─── Task data ───
Lemma inode_content sec' : Log.sb_ninodes sb / IPB + 3 <= sec' -> tv_content v' sec' = tv_content v sec'.
Proof using All. intros H. unfold v'. simpl. unfold upd. by rewrite decide_False by lia. Qed.

Lemma inode_allocated b : 0 <= b < Log.sb_size sb -> allocated sb v' b = allocated sb v b.
Proof using All.
  intros Hb. pose proof (bitmap_range sb b Hb (fk_ninodes _ _ OK)). unfold allocated. by rewrite inode_content by lia.
Qed.

Lemma inode_data sec' : data_start sb <= sec' -> tv_content v' sec' = tv_content v sec'.
Proof using All.
  intros H. apply inode_content. destruct OK. unfold data_start, BPB, IPB in *. dlia.
Qed.

Lemma inode_fs_ok : fs_ok sb v'.
Proof using All.
  pose proof OK as [H1 H2 H3 H4 H5 H6]. split; try done.
  - unfold v'. simpl. unfold upd. by rewrite decide_False by lia.
  - intros b Hb. simpl in H5. rewrite inode_allocated by lia. by apply H6.
Qed.

Lemma inode_block_of d bn : wf_blocks sb v d -> block_of v' d bn = block_of v d bn.
Proof using All.
  intros W. unfold block_of. destruct (bn <? NDIRECT); [done|]. destruct (Z.eqb_spec (ind d) 0); [done|].
  f_equal. apply inode_data. by apply (wb_ind _ _ _ W).
Qed.

Lemma inode_wf_blocks d : wf_blocks sb v d -> wf_blocks sb v' d.
Proof using All.
  intros W. pose proof (fk_size _ _ OK). assert (0 < data_start sb) by (destruct OK; unfold data_start, BPB, IPB in *; dlia).
  split.
  - apply W.
  - intros bn Hb. rewrite inode_block_of by done. intros Hne. destruct (wb_data _ _ _ W bn Hb Hne).
    split; [done|]. by rewrite inode_allocated by lia.
  - intros Hne. destruct (wb_ind _ _ _ W Hne). split; [done|]. by rewrite inode_allocated by lia.
  - intros bn bn'. rewrite !inode_block_of by done. by apply W.
  - intros bn. rewrite inode_block_of by done. by apply W.
Qed.

Lemma inode_fbyte d i :
  wf_blocks sb v d -> 0 <= i < MAXFILE * BSIZE -> block_of v d (i / BSIZE) <> 0 -> fbyte v' d i = fbyte v d i.
Proof using All.
  intros W Hi Hne. unfold fbyte. rewrite inode_block_of by done. rewrite inode_data; [done|].
  apply (wb_data _ _ _ W); [unfold BSIZE in *; dlia|done].
Qed.
End InodeWrite.

(** ** [iupdate] and [writei] *)

Section Writei.
Context {D : Type} {TL : TxLayer D} (sb : Log.superblock).
Context (devsw_write : Z -> option (nat -> list Z -> Z -> M (fstate D) Z)).
Implicit Types (s : fstate D) (v : tview).

(** The view after [iupdate]. *)
Definition t_iupdate (inum : Z) (d : dinode) (v : tview) : tview :=
  t_write (IBLOCK inum) (put_dinode (tv_content v (IBLOCK inum)) inum d) v.

Lemma iupdate_wp s v ip x X k (Q : unit -> fstate D -> Prop) :
  tsees (fs_blk s) v -> fs_ok sb v -> holds_data sb v -> plan v X k -> IBLOCK (i_inum x) ∈ X ->
  icache s !! ip = Some x -> i_dev x = 1 -> 0 <= i_inum x < Log.sb_ninodes sb ->
  length (d_addrs (i_d x)) = 13%nat ->
  (forall c, tsees c (t_iupdate (i_inum x) (i_d x) v) -> Q tt (with_blk c s)) ->
  wp (iupdate ip) Q s.
Proof.
  intros Hv OK Hh P HX Hx Hdev Hin Hl HQ. unfold iupdate. pose proof P as [[C1 C2 C3] _ _ _].
  pose proof (iblock_range sb _ Hin) as Hr.
  assert (Hd : Log.sb_ninodes sb / IPB + 3 < data_start sb) by (destruct OK; unfold data_start, BPB, IPB in *; dlia).
  assert (Hih : home v (IBLOCK (i_inum x))) by (apply (meta_home sb v OK); lia).
  assert (Hin' : tv_held v !! IBLOCK (i_inum x) = None) by (apply (held_meta sb); done || lia).
  apply wp_bind. apply (wp_geti _ _ x); [done|]. rewrite Hdev.
  apply wp_bind. eapply wp_tbread; [exact Hv|done|done|lia|done|]. intros b c1 Hc1.
  apply wp_bind. eapply wp_tbdata; [exact Hc1|apply lookup_insert_eq|done|]. simpl tv_content.
  apply (wp_write_release _ v (IBLOCK (i_inum x)) b _ X k); try done.
  apply length_put_dinode; [by apply (tsees_length (fs_blk s) v)|done].
Qed.

(** The size after a write. *)
Definition new_size (d : dinode) (off n : Z) : Z := if 0 <? n then Z.max (d_size d) (off + n) else d_size d.
(* ===== verification/FsPath.v ===== *)
(** * Path names and the inode cache of fs.c

    [skipelem] against a specification that splits a path into its elements, the
    termination of [namex], and the invariant of the inode cache: an inode on disk
    has at most one entry in use. *)

From S2P Require Import Prelude CString Bio Log Blocks TxLog Fs FsAlloc FsFile FsSpec.

Module FsPath.
Import Blocks Fs.

(** ** Paths *)

(** The elements of a path: the maximal runs without slashes up to the NUL. *)
Fixpoint split_path (path cur : list Z) : list (list Z) :=
  match path with
  | [] => if decide (cur = []) then [] else [cur]
  | c :: path' =>
      if c =? 0 then (if decide (cur = []) then [] else [cur])
      else if c =? 47 then (if decide (cur = []) then split_path path' [] else cur :: split_path path' [])
      else split_path path' (cur ++ [c])
  end.
Definition path_elems (path : list Z) : list (list Z) := split_path path [].

Lemma elems_skip path : path_elems (skip_slashes path) = path_elems path.
Proof.
  unfold path_elems. induction path as [|c path IH]; [done|]. cbn [skip_slashes split_path].
  destruct (Z.eqb_spec c 47) as [->|Hne]; [exact IH|]. cbn [split_path].
  destruct (Z.eqb_spec c 0); [done|]. destruct (Z.eqb_spec c 47); [done|]. done.
Qed.

Lemma split_elem path cur :
  cur ++ take (elem_len path) path <> [] ->
  split_path path cur = (cur ++ take (elem_len path) path) :: path_elems (drop (elem_len path) path).
Proof.
  revert cur. induction path as [|c path IH]; intros cur Hne; cbn [split_path elem_len].
  - simpl in *. rewrite app_nil_r in *. by rewrite decide_False.
  - cbn [elem_len] in Hne. destruct (Z.eqb_spec c 47) as [H47|H47], (Z.eqb_spec c 0) as [H0|H0];
      cbn [orb take drop] in *; rewrite ?app_nil_r in *; try lia.
    + rewrite decide_False by done. unfold path_elems. cbn [split_path].
      rewrite (proj2 (Z.eqb_neq c 0)), (proj2 (Z.eqb_eq c 47)) by done. done.
    + rewrite decide_False by done. unfold path_elems. cbn [split_path]. by rewrite (proj2 (Z.eqb_eq c 0)).
    + rewrite IH by (destruct cur; done). rewrite <- (assoc_L app). done.
Qed.

Lemma elem_len_pos path : hd 0 (skip_slashes path) <> 0 -> (0 < elem_len (skip_slashes path))%nat.
Proof.
  induction path as [|c path IH]; [done|]. simpl. destruct (Z.eqb_spec c 47) as [->|Hne]; [exact IH|].
  simpl. intros H0. rewrite (proj2 (Z.eqb_neq c 47)), (proj2 (Z.eqb_neq c 0)) by done. simpl. lia.
Qed.

Lemma elem_len_le path : (elem_len path <= length path)%nat.
Proof. induction path as [|c path IH]; [done|]. simpl. destruct (_ || _); lia. Qed.

Lemma length_skip path : (length (skip_slashes path) <= length path)%nat.
Proof. induction path as [|c path IH]; [done|]. simpl. destruct (c =? 47); simpl; lia. Qed.

Lemma skip_hd path : hd 0 (skip_slashes path) <> 47.
Proof. induction path as [|c path IH]; [done|]. simpl. destruct (Z.eqb_spec c 47); [done|]. done. Qed.

Lemma elem_nonzero path : Forall (fun c => c <> 0) (take (elem_len path) path).
Proof.
  induction path as [|c path IH]; [constructor|]. simpl. destruct (Z.eqb_spec c 47), (Z.eqb_spec c 0); simpl; try constructor; done.
Qed.

(** The name buffer holds the element, cut to [DIRSIZ] and NUL-terminated if shorter. *)
Lemma name_buffer path name :
  length name = 14%nat ->
  let len := elem_len path in
  let name' := if DIRSIZ <=? Z.of_nat len then splice name 0 (take (Z.to_nat DIRSIZ) path)
               else <[len:=0]> (splice name 0 (take len path)) in
  length name' = 14%nat /\ Str.cpad 14 name' = Str.cpad 14 (take len path).
Proof.
  intros Hl len name'. pose proof (elem_len_le path) as Hle. fold len in Hle.
  pose proof (elem_nonzero path) as Hnz. fold len in Hnz. unfold name', DIRSIZ. clear name'.
  destruct (Z.leb_spec 14 (Z.of_nat len)) as [Hge|Hlt].
  - assert (E : splice name 0 (take (Z.to_nat 14) path) = take 14 (take len path)).
    { unfold splice. simpl. rewrite take_take, Nat.min_l by lia. rewrite length_take, Nat.min_l by lia.
      rewrite drop_ge by (rewrite Hl; done). by rewrite app_nil_r. }
    rewrite E. split; [rewrite !length_take; lia|].
    unfold Str.cpad. rewrite !Str.cstr_id by (try done; by apply Forall_take).
    rewrite !take_app_le by (rewrite !length_take; lia). by rewrite take_take.
  - assert (Hlt' : (length (take len path) = len)) by (rewrite length_take; lia).
    assert (E : <[len:=0]> (splice name 0 (take len path)) = take len path ++ 0 :: drop (S len) name).
    { unfold splice. simpl. rewrite Hlt'. rewrite insert_app_r_alt by lia. rewrite Hlt', Nat.sub_diag.
      f_equal. rewrite (drop_S name (default 0 (name !! len)) len); [done|].
      destruct (lookup_lt_is_Some_2 name len) as [x Hx]; [lia|]. by rewrite Hx. }
    rewrite E. split; [rewrite length_app, Hlt'; simpl; rewrite length_drop; lia|].
    unfold Str.cpad. f_equal. f_equal.
    rewrite <- (Str.cstr_id (take len path)) at 1 by done. by rewrite Str.cstr_app_zero.
Qed.

(** [skipelem] takes the first element off the path. *)
Lemma skipelem_elems path name :
  length name = 14%nat ->
  match skipelem path name with
  | None => path_elems path = []
  | Some (rest, name') => exists e, path_elems path = e :: path_elems rest /\ hd 0 rest <> 47 /\
      (length rest < length path)%nat /\ length name' = 14%nat /\ Str.cpad 14 name' = Str.cpad 14 e
  end.
Proof.
  intros Hl. unfold skipelem. cbv zeta. rewrite <- elems_skip. pose proof (skip_hd path) as Hh.
  pose proof (elem_len_pos path) as Hp. pose proof (length_skip path) as Hls.
  set (p := skip_slashes path) in *. destruct (Z.eqb_spec (hd 0 p) 0) as [H0|H0].
  - unfold path_elems. destruct p as [|c p']; [done|]. simpl in *. by rewrite (proj2 (Z.eqb_eq c 0)).
  - specialize (Hp H0). destruct (name_buffer p name Hl) as [Hn1 Hn2].
    exists (take (elem_len p) p). split_and!; [|apply skip_hd| |done|done].
    + rewrite elems_skip. unfold path_elems at 1. rewrite split_elem; [done|]. simpl.
      destruct p as [|c p']; [done|]. destruct (elem_len (c :: p')); [lia|done].
    + pose proof (length_skip (drop (elem_len p) p)) as Hd. rewrite length_drop in Hd.
      pose proof (elem_len_le p). lia.
Qed.

(** [skipelem] splits paths as its comment says: on a path without elements it
    returns null; otherwise it copies the first element (cut to [DIRSIZ] bytes) to
    [name], and what it returns has the remaining elements and no leading slash. *)
Theorem skipelem_splits path name :
  length name = 14%nat ->
  match skipelem path name with
  | None => path_elems path = []
  | Some (rest, name') => exists e, path_elems path = e :: path_elems rest /\ hd 0 rest <> 47 /\
      (length rest < length path)%nat /\ length name' = 14%nat /\ Str.cpad 14 name' = Str.cpad 14 e
  end.
Proof. apply skipelem_elems. Qed.

Lemma skipelem_splits_witness :
  path_elems (bytes "///a//bb") = [bytes "a"; bytes "bb"] /\
  exists rest name', skipelem (bytes "///a//bb") (replicate 14 0) = Some (rest, name') /\
    (length rest < length (bytes "///a//bb"))%nat.
Proof.
  split; [reflexivity|]. eexists _, _. split; [reflexivity|].
  pose proof (skipelem_splits (bytes "///a//bb") (replicate 14 0) eq_refl) as H.
  change (skipelem (bytes "///a//bb") (replicate 14 0)) with (Some (bytes "bb", 97 :: replicate 13 0)) in H.
  destruct H as (e & _ & _ & Hlt & _). exact Hlt.
Defined.

(** ** [namex] *)

Section Namex.
Context {D : Type} {TL : TxLayer D}.
Context (devsw_read : Z -> option (nat -> Z -> M (fstate D) (Z * list Z))).

(** The loop of [namex] takes an element off the path in every round, so that more
    fuel than the path has bytes makes no difference. *)
Lemma namex_loop_fuel f1 f2 ip path parent name s :
  length name = 14%nat -> (length path < f1)%nat -> (length path < f2)%nat ->
  namex_loop devsw_read f1 ip path parent name s = namex_loop devsw_read f2 ip path parent name s.
Proof.
  revert f2 ip path name s. induction f1 as [|f1 IH]; intros f2 ip path name s Hn H1 H2; [lia|].
  destruct f2 as [|f2]; [lia|]. cbn [namex_loop]. pose proof (skipelem_elems path name Hn) as Hs.
  destruct (skipelem path name) as [[path' name']|]; [|done]. destruct Hs as (e & _ & _ & Hlt & Hn' & _).
  unfold bind at 1 8. destruct (ilock (Some ip) s) as [[] s1| |]; [|done..].
  unfold bind at 1 7. destruct (geti ip s1) as [x s2| |]; [|done..].
  destruct (negb _); [done|]. destruct (parent && _); [done|].
  unfold bind at 1 4. destruct (dirlookup devsw_read ip name' s2) as [[[next off]|] s3| |]; [|done..].
  unfold bind. destruct (iunlockput ip s3) as [[] s4| |]; [|done..]. apply IH; done || lia.
Qed.

(** The path loop terminates: [namex] gives the same result with any amount of
    fuel beyond the length of the path. *)
Theorem namex_terminates fuel cwd path parent name s :
  length name = 14%nat -> (length path < fuel)%nat ->
  (let* ip := (if hd 0 path =? 47 then iget ROOTDEV ROOTINO else idup cwd) in
   namex_loop devsw_read fuel ip path parent name) s = namex devsw_read cwd path parent name s.
Proof.
  intros Hn Hf. unfold namex. set (start := if hd 0 path =? 47 then _ else _). unfold bind.
  destruct (start s) as [ip s1| |]; [|done..]. apply namex_loop_fuel; done || lia.
Qed.
End Namex.

Lemma namex_terminates_witness :
  (let* ip := iget (D := Log.lstate) ROOTDEV ROOTINO in
   namex_loop (TL := FsSpec.demo_layer) FsSpec.no_read 100 ip (bytes "/f") false (replicate 14 0)) (FsSpec.demo_fs false) =
  namex (TL := FsSpec.demo_layer) FsSpec.no_read 0 (bytes "/f") false (replicate 14 0) (FsSpec.demo_fs false).
Proof.
  apply (namex_terminates (TL := FsSpec.demo_layer) FsSpec.no_read 100 0 (bytes "/f") false (replicate 14 0)).
  - reflexivity.
  - simpl. lia.
Defined.

End FsPath.
(** The freeing part of [iput] returns the entry as it found it. *)
Lemma iput_free_idents s ip x s1 :
  icache s !! ip = Some x -> has_flag (i_flags x) I_BUSY = false ->
  (updi ip (fun x => set_iflags (set_flag (i_flags x) I_BUSY) x) ;;;
   itrunc ip ;;;
   updi ip (fun x => set_d (set_type 0 (i_d x)) x) ;;;
   iupdate ip ;;;
   updi ip (set_iflags 0)) s = Ret tt s1 ->
  idents s1 = idents s.
Proof.
  intros Hx Hb. unfold bind at 1. rewrite (updi_eq s ip _ x Hx).
  set (sa := mkFs (fs_blk s) (<[ip:=set_iflags (set_flag (i_flags x) I_BUSY) x]> (icache s))).
  assert (Hk : keeps (itrunc ip ;;; updi ip (fun x => set_d (set_type 0 (i_d x)) x) ;;; iupdate ip)).
  { apply keeps_bind; [apply keeps_itrunc|intros _]. apply keeps_bind; [by apply keeps_updi|intros _]. apply keeps_iupdate. }
  intros E. assert (Hsb : exists sb, (itrunc ip ;;; updi ip (fun x => set_d (set_type 0 (i_d x)) x) ;;; iupdate ip) sa = Ret tt sb /\
    updi ip (set_iflags 0) sb = Ret tt s1).
  { unfold bind in E |- *. destruct (itrunc ip sa) as [[] s2| |]; [|done..].
    destruct (updi ip _ s2) as [[] s3| |]; [|done..]. destruct (iupdate ip s3) as [[] s4| |]; [|done..]. eauto. }
  destruct Hsb as (sb & Esb & E1). apply Hk in Esb.
  assert (Hlt : (ip < length (icache s))%nat) by by eapply lookup_lt_Some.
  assert (Hsb : idents sb = <[ip:=(i_dev x, i_inum x, i_ref x, true)]> (idents s)).
  { rewrite Esb. unfold idents, sa. simpl. rewrite list_fmap_insert. do 2 f_equal. unfold ident. simpl. by rewrite flag_set. }
  assert (Hy : exists y, icache sb !! ip = Some y /\ ident y = (i_dev x, i_inum x, i_ref x, true)).
  { assert (H : idents sb !! ip = Some (i_dev x, i_inum x, i_ref x, true)).
    { rewrite Hsb. apply list_lookup_insert_eq. unfold idents. by rewrite length_fmap. }
    unfold idents in H. rewrite list_lookup_fmap in H. destruct (icache sb !! ip) as [y|]; [|done].
    exists y. split; [done|]. simpl in H. congruence. }
  destruct Hy as (y & Hy & Hiy). rewrite (updi_eq sb ip _ y Hy) in E1. injection E1 as <-.
  unfold idents at 1. simpl. rewrite list_fmap_insert. fold (idents sb). rewrite Hsb, list_insert_insert_eq.
  apply list_insert_id. unfold idents. rewrite list_lookup_fmap, Hx. simpl. f_equal.
  unfold ident in *. simpl. injection Hiy as -> -> -> _. by rewrite Hb.
Qed.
───
Exercise goal: Among the lines above, find those with the string "entry" and copy them.

Reply:
    has at most one entry in use. *)
(** The freeing part of [iput] returns the entry as it found it. *)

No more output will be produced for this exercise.